Ammonia emission rates fell between 1990 and 2007, which is attributed to reductions in animal numbers and declines in the use of fertiliser. However, increased emission from manure management (particularly within the dairy sector) and from increases in the use of ammonium-nitrate and digestate fertilisers, have resulted in rising emission rates since 2007. This presents a range of challenges in environmental terms, as the deposition of reactive nitrogen can result in various impacts including eutrophication, acidification, direct toxicity, and indirect effects such as altering the ability for some organisms to manage stress. In addition, NH3 can combine with other materials in the atmosphere to become secondary PM (see Box 1). This material is a major air pollutant and can have significant impacts on human health and wellbeing.

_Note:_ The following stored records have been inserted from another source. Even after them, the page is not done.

(* ===== verification/Gather.v ===== *)
(** * A slice of tasks, a few at a time (internal/core/backfill.go, eachConversation)

    The spawner walks the slice; before each task it looks at the first error and the
    context, then takes a slot of a channel of capacity [n] and starts a goroutine.  A
    goroutine that ends with an error records it if it is the first, and gives its slot
    back.  The spawner waits for all of them and returns the first error.

    [gather] runs this under a schedule: each number picks one of the moves that are
    possible, the spawner's or one action of one goroutine.  The theorems: under every
    schedule it ends; never more than [n] goroutines run; what each task guarantees about
    its own part of the state holds at the end if no error is returned. *)

From S2P Require Import Prelude Prog Rely.

Section Gather.
Context {S H T : Type}.
Context (no_fuel : H).
Notation GP A := (Prog S (Result H A)).
(** [ctx.Err() != nil], the function the goroutines run, the capacity of [sem]. *)
Context (ctx_done : S -> S * bool) (fn : T -> GP unit) (n : nat).

Inductive Spawner : Type :=
| Checking (todo : list T)              (** at the head of the loop *)
| Acquiring (c : T) (todo : list T)     (** at [sem <- struct{}{}] *)
| Waiting.                              (** at [wg.Wait()] *)

Record Group := mkGroup {
  g_spawner : Spawner;
  g_running : list (T * GP unit);
  g_err : option H;
}.

Definition eachConversation_start (l : list T) : Group := mkGroup (Checking l) [] None.

Definition spawner_ready (g : Group) : bool :=
  match g_spawner g with
  | Checking _ => true
  | Acquiring _ _ => length (g_running g) <? n
  | Waiting => false
  end%nat.

Definition set_spawner (x : Spawner) (g : Group) : Group := mkGroup x (g_running g) (g_err g).

(** One move of the spawner. *)
Definition spawn (g : Group) : Prog S Group :=
  match g_spawner g with
  | Checking [] => Ret (set_spawner Waiting g)
  | Checking (c :: todo) =>
      match g_err g with
      | Some _ => Ret (set_spawner Waiting g)
      | None => Act ctx_done (fun b : bool => Ret (set_spawner (if b then Waiting else Acquiring c todo) g))
      end
  | Acquiring c todo => Ret (mkGroup (Checking todo) (g_running g ++ [(c, fn c)]) (g_err g))
  | Waiting => Ret g
  end.

Definition first_error (old : option H) (r : Result H unit) : option H :=
  match old, r with
  | Some e, _ => Some e
  | None, Err e => Some e
  | None, Ok _ => None
  end.

(** One move of a goroutine: an action, or its end. *)
Definition advance (i : nat) (g : Group) : Prog S Group :=
  match g_running g !! i with
  | Some (c, Act f k) => Act f (fun b => Ret (mkGroup (g_spawner g) (<[i := (c, k b)]> (g_running g)) (g_err g)))
  | Some (_, Ret r) => Ret (mkGroup (g_spawner g) (delete i (g_running g)) (first_error (g_err g) r))
  | None => Ret g
  end.

Definition moves (g : Group) : nat := length (g_running g) + (if spawner_ready g then 1 else 0).

Definition move (x : nat) (g : Group) : Prog S Group :=
  let i := x mod moves g in
  if (i <? length (g_running g))%nat then advance i g else spawn g.

Fixpoint play (schedule : list nat) (g : Group) : Prog S Group :=
  if (moves g =? 0)%nat then Ret g
  else match schedule with
       | [] => Ret g
       | x :: rest => move x g ≫= play rest
       end.

Definition outcome (g : Group) : Result H unit :=
  if (moves g =? 0)%nat then match g_err g with Some e => Err e | None => Ok tt end else Err no_fuel.

Definition eachConversation (schedule : list nat) (l : list T) : GP unit :=
  play schedule (eachConversation_start l) ≫= fun g => Ret (outcome g).

(** ** It ends *)

(** [q] is what is left of [p] after one of its actions. *)
Definition part (q p : GP unit) : Prop :=
  match p with Ret _ => False | Act f k => exists b, q = k b end.

Lemma part_wf : well_founded part.
Proof.
  intros p. induction p as [r|B f k IH]; constructor; intros q Hq; [done|].
  destruct Hq as [b ->]. apply IH.
Qed.

Inductive shrinks : list (T * GP unit) -> list (T * GP unit) -> Prop :=
| shrink_act i c p q l : l !! i = Some (c, p) -> part q p -> shrinks (<[i := (c, q)]> l) l
| shrink_end i l : (i < length l)%nat -> shrinks (delete i l) l.

Lemma shrinks_cons c p l : Acc part p -> Acc shrinks l -> Acc shrinks ((c, p) :: l).
Proof.
  intros Hp. revert l. induction Hp as [p Hp IHp]. intros l Hl. pose proof Hl as Hl0. induction Hl as [l Hl IHl].
  constructor. intros l' Hl'. remember ((c, p) :: l) as l0 eqn:E.
  destruct Hl' as [i c1 p1 q l0 Hi Hq|i l0 Hi]; subst l0; destruct i as [|i]; simpl in *.
  - injection Hi as -> ->. by apply IHp.
  - apply IHl; [by eapply shrink_act|]. apply Hl. by eapply shrink_act.
  - done.
  - apply IHl; [apply shrink_end; lia|]. apply Hl, shrink_end. lia.
Qed.

Lemma shrinks_wf : well_founded shrinks.
Proof.
  intros l. induction l as [|[c p] l IH]; [|by apply shrinks_cons; [apply part_wf|]].
  constructor. intros l' Hl'. remember [] as l0. destruct Hl'; subst; simpl in *; [done|lia].
Qed.

Definition spawner_size (x : Spawner) : nat :=
  match x with Checking todo => 2 * length todo + 1 | Acquiring _ todo => 2 * length todo + 2 | Waiting => 0 end.

(** Every move makes the group smaller: the spawner moves on, or a goroutine shrinks. *)
Definition smaller (g' g : Group) : Prop :=
  (spawner_size (g_spawner g') < spawner_size (g_spawner g))%nat \/
  g_spawner g' = g_spawner g /\ shrinks (g_running g') (g_running g).

Lemma smaller_wf : well_founded smaller.
Proof.
  intros g. remember (spawner_size (g_spawner g)) as m eqn:Em. revert g Em.
  induction (lt_wf m) as [m _ IHm]. intros g. remember (g_running g) as l eqn:El. revert g El.
  induction (shrinks_wf l) as [l _ IHl]. intros g -> ->. constructor. intros g' [Hlt|[Heq Hs]].
  - by eapply IHm.
  - eapply IHl; [exact Hs|done|congruence].
Qed.

Lemma spawn_smaller g s : spawner_ready g = true -> smaller (run (spawn g) s).2 g.
Proof.
  unfold spawner_ready, spawn, smaller. destruct (g_spawner g) as [[|c todo]|c todo|] eqn:E; simpl; [by left; lia| |by left; lia|done].
  destruct (g_err g); simpl; [left; lia|]. destruct (ctx_done s) as [s' []]; simpl; left; lia.
Qed.

Lemma advance_smaller i g s : (i < length (g_running g))%nat -> smaller (run (advance i g) s).2 g.
Proof.
  intros Hi. unfold advance, smaller. destruct (lookup_lt_is_Some_2 _ _ Hi) as [[c p] Hp]. rewrite Hp.
  destruct p as [r|B f k]; simpl; [right; split; [done|by apply shrink_end]|].
  destruct (f s) as [s' b]. simpl. right. split; [done|]. eapply shrink_act; [done|]. by exists b.
Qed.

Lemma move_smaller x g s : moves g <> 0%nat -> smaller (run (move x g) s).2 g.
Proof.
  intros Hm. unfold move. cbv zeta. pose proof (Nat.mod_upper_bound x (moves g) Hm) as Hx.
  destruct (_ <? _)%nat eqn:E; [by apply advance_smaller, Nat.ltb_lt|]. apply spawn_smaller.
  apply Nat.ltb_ge in E. unfold moves in *. destruct (spawner_ready g); [done|lia].
Qed.

(** Under every schedule that goes on for ever the group comes to rest. *)
Lemma play_ends (schedule : nat -> nat) g s k :
  exists fuel, moves (run (play (schedule <$> seq k fuel) g) s).2 = 0%nat.
Proof.
  revert s k. induction (smaller_wf g) as [g _ IH]. intros s k. destruct (moves g =? 0)%nat eqn:Em.
  { exists 0%nat. simpl. rewrite Em. by apply Nat.eqb_eq. }
  destruct (run (move (schedule k) g) s) as [s1 g1] eqn:E1.
  destruct (IH g1) with (s := s1) (k := Datatypes.S k) as [fuel Hf].
  { apply Nat.eqb_neq in Em. pose proof (move_smaller (schedule k) g s Em) as Hs. by rewrite E1 in Hs. }
  exists (Datatypes.S fuel). cbn [seq fmap list_fmap play]. rewrite Em, run_bind, E1. exact Hf.
Qed.

(** ** Never more than [n] at a time *)

Definition fits (g : Group) : Prop := (length (g_running g) <= n)%nat.

Lemma move_fits x g s : moves g <> 0%nat -> fits g -> fits (run (move x g) s).2.
Proof.
  intros Hm Hf. unfold move, fits in *. cbv zeta. pose proof (Nat.mod_upper_bound x (moves g) Hm) as Hx.
  destruct (_ <? _)%nat eqn:E.
  - unfold advance. apply Nat.ltb_lt in E. destruct (lookup_lt_is_Some_2 _ _ E) as [[c p] Hp]. rewrite Hp.
    destruct p as [r|B f k]; simpl.
    + rewrite length_delete; [lia|by rewrite Hp].
    + destruct (f s). simpl. by rewrite length_insert.
  - apply Nat.ltb_ge in E. unfold moves in *. destruct (spawner_ready g) eqn:Er; [|lia].
    unfold spawner_ready, spawn in *. destruct (g_spawner g) as [[|c todo]|c todo|]; simpl; [done| | |done].
    + destruct (g_err g); simpl; [done|]. destruct (ctx_done s). done.
    + apply Nat.ltb_lt in Er. rewrite length_app. simpl. lia.
Qed.

Lemma play_fits schedule g s : fits g -> fits (run (play schedule g) s).2.
Proof.
  revert g s. induction schedule as [|x rest IH]; intros g s Hf; simpl; destruct (moves g =? 0)%nat eqn:Em; try done.
  rewrite run_bind. pose proof (move_fits x g s (proj1 (Nat.eqb_neq _ _) Em) Hf) as H1.
  destruct (run (move x g) s) as [s1 g1]. by apply IH.
Qed.

(** A group at rest has nothing left to run: with a capacity, nobody waits for ever. *)
Lemma at_rest g : (0 < n)%nat -> moves g = 0%nat -> g_spawner g = Waiting /\ g_running g = [].
Proof.
  unfold moves, spawner_ready. intros Hn Hm. assert (g_running g = []) as Hr by (apply nil_length_inv; lia).
  rewrite Hr in *. destruct (g_spawner g); simpl in *; [lia| |done]. destruct (0 <? n)%nat eqn:E; [lia|].
  apply Nat.ltb_ge in E. lia.
Qed.

(** ** What the tasks achieve together *)

Section Together.
Context (R G : T -> relation S) (post : T -> S -> Prop) (stopped : S -> Prop) (Renv Gall : relation S) (all : list T).
Hypothesis HR : forall c, PreOrder (R c).
Hypothesis HRenv : PreOrder Renv.
Hypothesis Hapart : forall c c' s s', c <> c' -> c ∈ all -> c' ∈ all -> G c s s' -> R c' s s'.
Hypothesis Henv : forall c s s', c ∈ all -> Renv s s' -> R c s s'.
Hypothesis Hall : forall c s s', c ∈ all -> G c s s' -> Gall s s'.
Hypothesis Hctx : forall s, Gall s (ctx_done s).1 /\ (forall c, c ∈ all -> R c s (ctx_done s).1) /\
  ((ctx_done s).2 = true -> stopped (ctx_done s).1).
Hypothesis Hpost : forall c s s', c ∈ all -> R c s s' -> post c s -> post c s'.
Hypothesis Hstopped : forall s s', Gall s s' \/ Renv s s' -> stopped s -> stopped s'.

Definition task_ok (s : S) (cp : T * GP unit) : Prop :=
  rg (R cp.1) (G cp.1) cp.2 (fun r s => r = Ok tt -> post cp.1 s) s.

Hypothesis Hfn : forall c s, c ∈ all -> task_ok s (c, fn c).

Definition waiting_for (x : Spawner) : list T :=
  match x with Checking todo => todo | Acquiring c todo => c :: todo | Waiting => [] end.

(** Every task has finished, runs, is still to come, or was given up for a reason. *)
Definition group_ok (g : Group) (s : S) : Prop :=
  exists fin left, all ≡ₚ fin ++ (g_running g).*1 ++ waiting_for (g_spawner g) ++ left /\
    Forall (task_ok s) (g_running g) /\ (g_err g = None -> Forall (fun c => post c s) fin) /\
    (left <> [] -> g_err g <> None \/ stopped s).

Lemma group_ok_moved g s s' :
  (forall c, c ∈ all -> R c s s') -> (stopped s -> stopped s') -> group_ok g s -> group_ok g s'.
Proof.
  intros Hm Hst (fin & left & Hp & Ht & Hf & Hl).
  assert (forall c, c ∈ fin ++ (g_running g).*1 ++ waiting_for (g_spawner g) ++ left -> c ∈ all) as Hin
    by (intros c Hc; by rewrite Hp). exists fin, left. split_and!; [done| | |].
  - rewrite Forall_forall in *. intros [c p] Hc. unfold task_ok in *. eapply rg_stable; [exact _|by apply Ht|].
    apply Hm, Hin. rewrite !elem_of_app, list_elem_of_fmap. right; left. by exists (c, p).
  - intros He. specialize (Hf He). rewrite Forall_forall in *. intros c Hc. eapply Hpost; [|by apply Hm, Hin, elem_of_app; left|by apply Hf].
    apply Hin, elem_of_app. by left.
  - intros Hne. destruct (Hl Hne); auto.
Qed.

Lemma group_ok_env g s s' : Renv s s' -> group_ok g s -> group_ok g s'.
Proof. intros HE. apply group_ok_moved; [intros c Hc; by apply Henv|]. apply Hstopped. by right. Qed.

Ammonia emissions from agriculture are a major source of environmental and air pollution, which is simultaneously damaging to natural systems and human health and wellbeing. In terms of human health, NH3 at low concentrations is relatively harmless, but this material can combine with other air pollutants in the atmosphere (i.e. nitrogen oxides or sulphur dioxide) to become fine particulate matter. Once in this state, it poses a major threat to human health as it can enter the lungs and cause damage. This can lead to a range of issues including respiratory and cardiovascular illness and mortality.

Livestock agriculture is a major contributor of ammonia pollution. Emission sources occur across the spectrum of livestock agricultural activities, including manure management and direct excretion, and the subsequent use or spreading of manure material. It is possible to modify on-farm management to reduce NH3 emission, by altering how manure is managed and stored, and subsequently applied to land. Approaches for achieving this are discussed in an accompanying technical article: Air pollution: Agricultural management to reduce ammonia emission.

Reducing the emission of NH3 is a key goal for UK and Welsh agriculture, to limit the impact to human health and to reduce environmental degradation. Reducing nitrogen loss through this mechanism is also an important strategy for farm business management, as this material is valuable. Thus, greater efficiency in retention and usage relates directly to better farm business efficiency.